Internalization of α-synuclein oligomers into SH-SY5Y cells

• Published in: Biophysical journal Vol. 120; no. 5; pp. 877 - 885
• Main Authors: Shearer, Lindsay J., Petersen, Nils O., Woodside, Michael T.
• Format: Journal Article
• Language: English
• Published: United States Elsevier Inc 02.03.2021; The Biophysical Society
• Subjects: alpha-Synuclein - metabolism; Biological Transport; Endocytosis; Humans; Lysosomes - metabolism
• ISSN: 0006-3495; 1542-0086
• DOI: 10.1016/j.bpj.2020.12.031

Aggregates of misfolded α-synuclein are a distinctive feature of Parkinson’s disease. Small oligomers of α-synuclein are thought to be an important neurotoxic agent, and α-synuclein aggregates exhibit prion-like behavior, propagating misfolding between cells. α-Synuclein is internalized by both passive diffusion and active uptake mechanisms, but how uptake varies with the size of the oligomer is less clear.

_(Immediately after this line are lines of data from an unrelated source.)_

(** ** Faults, repairs and turns over time *)

Definition allowed_now (st : FaultState) (s : ReplicationSlot) (d : Damaged) : Prop :=
  plan_allows (rs_plan s) (dm_owner d) (fs_layouts st (dm_owner d)) (dm_path d) (dm_sector d) (rs_turn s) = Some true.

(** Damage that counts is damage still allowed, unless its sector was
    described anew and not rewritten; and a slot that needs no new reading
    knows whether its window holds any. *)
Record slot_ok (stale : list Damaged) (st : FaultState) (s : ReplicationSlot) : Prop := {
  so_damage : ∀ d, d ∈ fs_damage st → d ∉ stale → counts (fs_layouts st) d = true →
    allowed_now st s d;
  so_flag : rs_recheck s = false → rs_damaged s = window_damaged st (rs_plan s) (rs_turn s);
}.

Definition faults_ok (x : FaultState * list Damaged) : Prop :=
  Forall (slot_ok x.2 x.1) (fs_slots x.1).

(** A window that holds no damage means there is none to count. *)
Lemma window_clean stale st s d domain :
  slot_ok stale st s → is_rolling (rs_plan s) = true → window_damaged st (rs_plan s) (rs_turn s) = false →
  d ∈ fs_damage st → d ∉ stale → counts (fs_layouts st) d = true →
  plan_domain (rs_plan s) (dm_owner d) = Some domain → False.
Proof.
  intros [Hs _] Hr Hw Hd Hn Hc Hp. pose proof (Hs d Hd Hn Hc) as Ha. unfold allowed_now, plan_allows in Ha. rewrite Hp in Ha.
  unfold is_rolling in Hr. destruct (rp_pattern (rs_plan s)); try done.
  enough (window_damaged st (rs_plan s) (rs_turn s) = true) by congruence.
  apply existsb_exists. exists d. split; [by apply list_elem_of_In|]. rewrite Hp, Hc, bool_decide_true; done.
Qed.

Lemma settle_slot_ok stale st owner s :
  slot_ok stale st s → slot_ok stale (settle_turns owner st) (settle_slot st owner s).
Proof.
  intros Hok. assert (∀ s', slot_ok stale st s' → slot_ok stale (settle_turns owner st) s') as Hlift
    by (intros s' [H1 H2]; by constructor).
  unfold settle_slot. destruct (is_rolling (rs_plan s)) eqn:Er; cbn [negb]; [|by apply Hlift].
  destruct (plan_domain (rs_plan s) owner) as [domain|]; [|by apply Hlift].
  set (s1 := if rs_recheck s then _ else s).
  assert (slot_ok stale st s1 ∧ rs_plan s1 = rs_plan s ∧ rs_turn s1 = rs_turn s ∧
    rs_damaged s1 = window_damaged st (rs_plan s) (rs_turn s)) as (Hok1 & Hp1 & Ht1 & Hd1).
  { subst s1. destruct (rs_recheck s) eqn:E; [|split_and!; [done..|by apply Hok]].
    split_and!; [|done..]. destruct Hok as [H1 H2]. by constructor. }
  destruct (negb (rs_damaged s1) && _) eqn:Em; [|by apply Hlift]. apply andb_true_iff in Em as [Em _].
  apply negb_true_iff in Em. rewrite Hd1 in Em. constructor; [|done].
  intros d Hd Hn Hc. unfold allowed_now, plan_allows. cbn [rs_plan].
  destruct (plan_domain (rs_plan s) (dm_owner d)) as [dd|] eqn:Edd; [|done].
  exfalso. by eapply (window_clean stale st s d dd).
Qed.

Lemma note_ok stale st s :
  (∀ d, d ∈ fs_damage st → d ∉ stale → counts (fs_layouts st) d = true → allowed_now st s d) →
  slot_ok stale (note_damage_changed st) (mkReplicationSlot (rs_plan s) (rs_turn s) (rs_damaged s) true).
Proof. intros Hs. constructor; [exact Hs|done]. Qed.

Lemma settle_ok owner st stale : faults_ok (st, stale) → faults_ok (settle_turns owner st, stale).
Proof.
  intros Hok. apply Forall_fmap. eapply Forall_impl; [exact Hok|]. intros s Hs. by apply settle_slot_ok.
Qed.

Lemma fault_ok d st stale : faults_ok (st, stale) → faults_ok (fault d st, stale).
Proof.
  intros Hok%(settle_ok (dm_owner d)). unfold fault. set (st1 := settle_turns _ st) in *.
  destruct (eligible st1 d) eqn:El; [|done]. apply Forall_fmap, Forall_forall. intros s Hs. apply note_ok. cbn.
  intros e [->|He]%elem_of_cons Hn Hc.
  - unfold eligible in El. rewrite forallb_forall in El. specialize (El s (proj1 (list_elem_of_In _ _) Hs)).
    by apply bool_decide_eq_true in El.
  - unfold faults_ok in Hok. rewrite Forall_forall in Hok. by apply (so_damage _ _ _ (Hok s Hs)).
Qed.

Lemma repair_ok ds st stale :
  faults_ok (st, stale) → faults_ok (repair ds st, filter (λ d, d ∉ ds) stale).
Proof.
  intros Hok. apply Forall_fmap, Forall_forall. intros s Hs. apply note_ok. cbn.
  intros d [Hds Hd]%list_elem_of_filter Hn Hc. unfold faults_ok in Hok. rewrite Forall_forall in Hok.
  apply (so_damage _ _ _ (Hok s Hs)); [done| |done]. intros Hin. apply Hn. by apply list_elem_of_filter.
Qed.

Lemma stripes_entries a b path sector :
  entries a path sector = entries b path sector →
  stripes a path sector = stripes b path sector ∧ covers a path sector = covers b path sector.
Proof. intros E. unfold stripes, covers. by rewrite E. Qed.

Lemma allows_layouts p owner a b path sector turn :
  stripes a path sector = stripes b path sector →
  plan_allows p owner (Some a) path sector turn = plan_allows p owner (Some b) path sector turn.
Proof. intros E. unfold plan_allows. by rewrite E. Qed.

(** A damaged sector that a publication covers and does not describe anew had
    the same entries before. *)
Lemma not_described_anew ip regions st d :
  d ∈ fs_damage st → d ∉ described_anew ip regions st → dm_owner d = ip →
  covers (LayoutIndex_new regions) (dm_path d) (dm_sector d) = true →
  ∃ old, fs_layouts st ip = Some old ∧
    entries old (dm_path d) (dm_sector d) = entries (LayoutIndex_new regions) (dm_path d) (dm_sector d).
Proof.
  intros Hd Hn Ho Hc. unfold described_anew in Hn. cbn zeta in Hn. rewrite list_elem_of_filter, Hc in Hn.
  rewrite bool_decide_true in Hn by done. destruct (fs_layouts st ip) as [old|]; [|by destruct Hn].
  exists old. split; [done|]. case_bool_decide; [done|by destruct Hn].
Qed.

Lemma publish_ok ip regions st stale :
  faults_ok (st, stale) → faults_ok (publish_layout ip regions st, described_anew ip regions st ++ stale).
Proof.
  intros Hok. apply Forall_fmap, Forall_forall. intros s Hs. apply note_ok. cbn [fst snd fs_damage fs_layouts].
  intros d Hd Hn Hc. unfold faults_ok in Hok. rewrite Forall_forall in Hok. apply not_elem_of_app in Hn as [Hn1 Hn2].
  pose proof (so_damage _ _ _ (Hok s Hs) d Hd Hn2) as Ha.
  unfold allowed_now in *. cbn [fs_layouts]. unfold counts in *. cbn [fst] in *. case_bool_decide as Ho; [|by apply Ha].
  destruct (not_described_anew ip regions st d Hd Hn1 Ho Hc) as (old & Hold & He). rewrite Ho, Hold in Ha.
  destruct (stripes_entries _ _ _ _ He) as [Hst Hco]. rewrite Hco in Ha. specialize (Ha Hc).
  rewrite Ho. rewrite <- (allows_layouts _ _ _ _ _ _ _ Hst). done.
Qed.

Lemma fault_step_ok x y : fault_step x y → faults_ok x → faults_ok y.
Proof.
  intros [owner st stale|d st stale|ds st stale|ip regions st stale] Hok;
    [by apply settle_ok|by apply fault_ok|by apply repair_ok|by apply publish_ok].
Qed.

Lemma start_ok plans layouts : faults_ok (fault_start plans layouts, []).
Proof. apply Forall_fmap, Forall_true. intros p. constructor; [by intros d ?%elem_of_nil|done]. Qed.

Lemma run_faults_ok plans layouts x : rtc fault_step (fault_start plans layouts, []) x → faults_ok x.
Proof.
  intros Hr. pose proof (start_ok plans layouts) as Hok. induction Hr as [|x y z Hs _ IH]; [done|].
  apply IH. by eapply fault_step_ok.
Qed.

(** The plans never change. *)
Lemma fault_step_plans x y : fault_step x y → rs_plan <$> fs_slots y.1 = rs_plan <$> fs_slots x.1.
Proof.
  assert (∀ st, rs_plan <$> fs_slots (note_damage_changed st) = rs_plan <$> fs_slots st) as Hn
    by (intros; cbn; by rewrite <- list_fmap_compose).
  assert (∀ owner st, rs_plan <$> fs_slots (settle_turns owner st) = rs_plan <$> fs_slots st) as Hs.
  { intros owner st1. cbn. rewrite <- list_fmap_compose. apply list_fmap_ext. intros _ s _. cbn. unfold settle_slot.
    destruct (negb (is_rolling _)); [done|]. destruct (plan_domain _ _); [|done].
    destruct (rs_recheck s); cbn; by destruct (_ && _). }
  intros [owner st1 ?|d st1 ?|ds st1 ?|ip regions st1 ?]; cbn [fst]; [by apply Hs| |by etrans; [apply Hn|]|by etrans; [apply Hn|]].
  unfold fault. destruct (eligible _ _); [etrans; [apply Hn|]|]; apply (Hs (dm_owner d) st1).
Qed.

Lemma run_plans plans layouts x :
  rtc fault_step (fault_start plans layouts, []) x → rs_plan <$> fs_slots x.1 = plans.
Proof.
  intros Hr. assert (rs_plan <$> fs_slots (fault_start plans layouts, @nil Damaged).1 = plans) as H0.
  { cbn. rewrite <- list_fmap_compose. rewrite <- (list_fmap_id plans) at 2. by apply list_fmap_ext. }
  induction Hr as [|x1 y z Hs _ IH]; [done|]. apply IH. by rewrite (fault_step_plans _ _ Hs).
Qed.

(** Damage to record [k] in domain [d] of a plan's group: a damaged sector
    that its process published as holding the record, and that is not one it
    described anew and has yet to write. *)
Definition holds_damage (stale : list Damaged) (st : FaultState) (p : ReplicationPlan)
    (k : option Z) (d : nat) : Prop :=
  Exists (λ x, (x ∉ stale) ∧ plan_domain p (dm_owner x) = Some d ∧ counts (fs_layouts st) x = true ∧
    k ∈ records (fs_layouts st (dm_owner x)) (dm_path x) (dm_sector x)) (fs_damage st).

#[global] Instance holds_damage_dec stale st p k d : Decision (holds_damage stale st p k d).
Proof. apply _. Defined.

Lemma holds_bound plans layouts st stale p k ds :
  rtc fault_step (fault_start plans layouts, []) (st, stale) → p ∈ plans → plan_ok p →
  NoDup ds → (∀ d, d ∈ ds → holds_damage stale st p k d) → (length ds ≤ rp_tolerance p)%nat.
Proof.
  intros Hr Hp Hok Hnd Hh. pose proof (run_faults_ok _ _ _ Hr) as Hf. rewrite <- (run_plans _ _ _ Hr) in Hp.
  apply list_elem_of_fmap in Hp as (s & -> & Hs). unfold faults_ok in Hf. rewrite Forall_forall in Hf.
  apply (allowed_bound (rs_plan s) (rs_turn s) k); [done..|]. intros d Hd. apply Hh in Hd.
  apply Exists_exists in Hd as (x & Hx & Hn & Hdom & Hc & Hk).
  exists (dm_owner x), (fs_layouts st (dm_owner x)), (dm_path x), (dm_sector x). split_and!; [done| |done].
  by apply (so_damage _ _ _ (Hf s Hs)).
Qed.

(** ** Every domain has a member *)

Lemma dedup_elem l x : x ∈ dedup l ↔ x ∈ l.
Proof.
  induction l as [|a l IH]; [done|]. destruct l as [|b l]; [done|].
  change (dedup (a :: b :: l)) with (if String.eqb a b then dedup (b :: l) else a :: dedup (b :: l)).
  destruct (String.eqb_spec a b) as [->|]; rewrite ?elem_of_cons, IH, ?elem_of_cons; tauto.
Qed.

Lemma dedup_NoDup l : StronglySorted String.le l → NoDup (dedup l).
Proof.
  induction 1 as [|a l Hs IH Hf]; [constructor|]. destruct l as [|b l]; [apply NoDup_singleton|].
  change (dedup (a :: b :: l)) with (if String.eqb a b then dedup (b :: l) else a :: dedup (b :: l)).
  destruct (String.eqb_spec a b) as [->|Hne]; [done|]. apply NoDup_cons. split; [|done].
  rewrite dedup_elem. intros Hin. apply Forall_cons in Hf as [Hab Hf]. apply Hne.
  apply elem_of_cons in Hin as [->|Hin]; [done|].
  apply StronglySorted_inv in Hs as [_ Hb]. rewrite Forall_forall in Hb. apply (anti_symm String.le); [done|by apply Hb].
Qed.

Lemma domain_ids_spec config localities :
  NoDup (domain_ids config localities) ∧
  ∀ id, id ∈ domain_ids config localities ↔ ∃ m, m ∈ localities ∧ id = id_for m.2 (rf_level config).
Proof.
  unfold domain_ids. split.
  - apply dedup_NoDup, StronglySorted_merge_sort; apply _.
  - intros id. rewrite dedup_elem, merge_sort_Permutation, list_elem_of_fmap. firstorder.
Qed.

Lemma position_of ids d id : NoDup ids → ids !! d = Some id → position id ids = Some d.
Proof.
  intros Hnd Hd. unfold position. destruct (list_find _ _) as [[i x]|] eqn:E; cbn.
  - apply list_find_Some in E as (Hi & -> & _). f_equal. by eapply NoDup_lookup.
  - apply list_find_None in E. rewrite Forall_forall in E. exfalso. apply (E id); [|done]. by eapply list_elem_of_lookup_2.
Qed.

Lemma assoc_get_unique {A} (l : list (IpAddr * A)) ip a :
  NoDup (fst <$> l) → (ip, a) ∈ l → assoc_get l ip = Some a.
Proof.
  induction l as [|[k b] l IH]; cbn; [by intros _ ?%elem_of_nil|]. intros [Hn Hnd]%NoDup_cons [[= -> ->]|Hin]%elem_of_cons.
  - by rewrite bool_decide_true.
  - rewrite bool_decide_false; [by apply IH|]. intros ->. apply Hn, list_elem_of_fmap. by exists (ip, a).
Qed.

Lemma domain_of_keys config (localities : list (IpAddr * LocalityInfo)) :
  fst <$> omap (λ l, (λ at_, (l.1, at_)) <$>
    position (id_for l.2 (rf_level config)) (domain_ids config localities)) localities = fst <$> localities.
Proof.
  assert (∀ l, l ∈ localities → is_Some (position (id_for l.2 (rf_level config)) (domain_ids config localities))) as Hp.
  { intros l Hl. destruct (domain_ids_spec config localities) as [Hnd Hin].
    assert (id_for l.2 (rf_level config) ∈ domain_ids config localities) as Hi by (apply Hin; eauto).
    apply list_elem_of_lookup_1 in Hi as [d Hd]. rewrite (position_of _ _ _ Hnd Hd). done. }
  revert Hp. generalize (domain_ids config localities) as ids. intros ids.
  induction localities as [|l localities IH]; [done|]. intros Hp. cbn.
  destruct (Hp l ltac:(left)) as [d ->]. cbn. f_equal. apply IH. intros l' Hl'. apply Hp. by right.
Qed.

Lemma domain_inhabited config localities kind picks p d :
  NoDup (fst <$> localities) → draw config localities kind picks = Some p → (d < domain_count p)%nat →
  ∃ m, m ∈ localities ∧ plan_domain p m.1 = Some d.
Proof.
  intros Hnd Hd Hlt. destruct (draw_domain_of _ _ _ _ _ Hd) as [Hdo Hc]. rewrite Hc in Hlt.
  destruct (domain_ids_spec config localities) as [Hids Hin].
  destruct (lookup_lt_is_Some_2 _ _ Hlt) as [id Hid].
  destruct (proj1 (Hin id) (list_elem_of_lookup_2 _ _ _ Hid)) as (m & Hm & ->).
  exists m. split; [done|]. unfold plan_domain. rewrite Hdo. apply assoc_get_unique; [by rewrite domain_of_keys|].
  apply list_elem_of_omap. exists m. split; [done|]. by rewrite (position_of _ _ _ Hids Hid).
Qed.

We explored how α-synuclein internalization into live SH-SY5Y cells varied with oligomer size by comparing the uptake of fluorescently labeled monomers to that of engineered tandem dimers and tetramers. We found that these α-synuclein constructs were internalized primarily through endocytosis. Oligomer size had little effect on their internalization pathway, whether they were added individually or together. Measurements of co-localization of the α-synuclein constructs with fluorescent markers for early endosomes and lysosomes showed that most of the α-synuclein entered endocytic compartments, in which they were probably degraded. Treatment of the cells with the Pitstop inhibitor suggested that most of the oligomers were internalized by the clathrin-mediated pathway.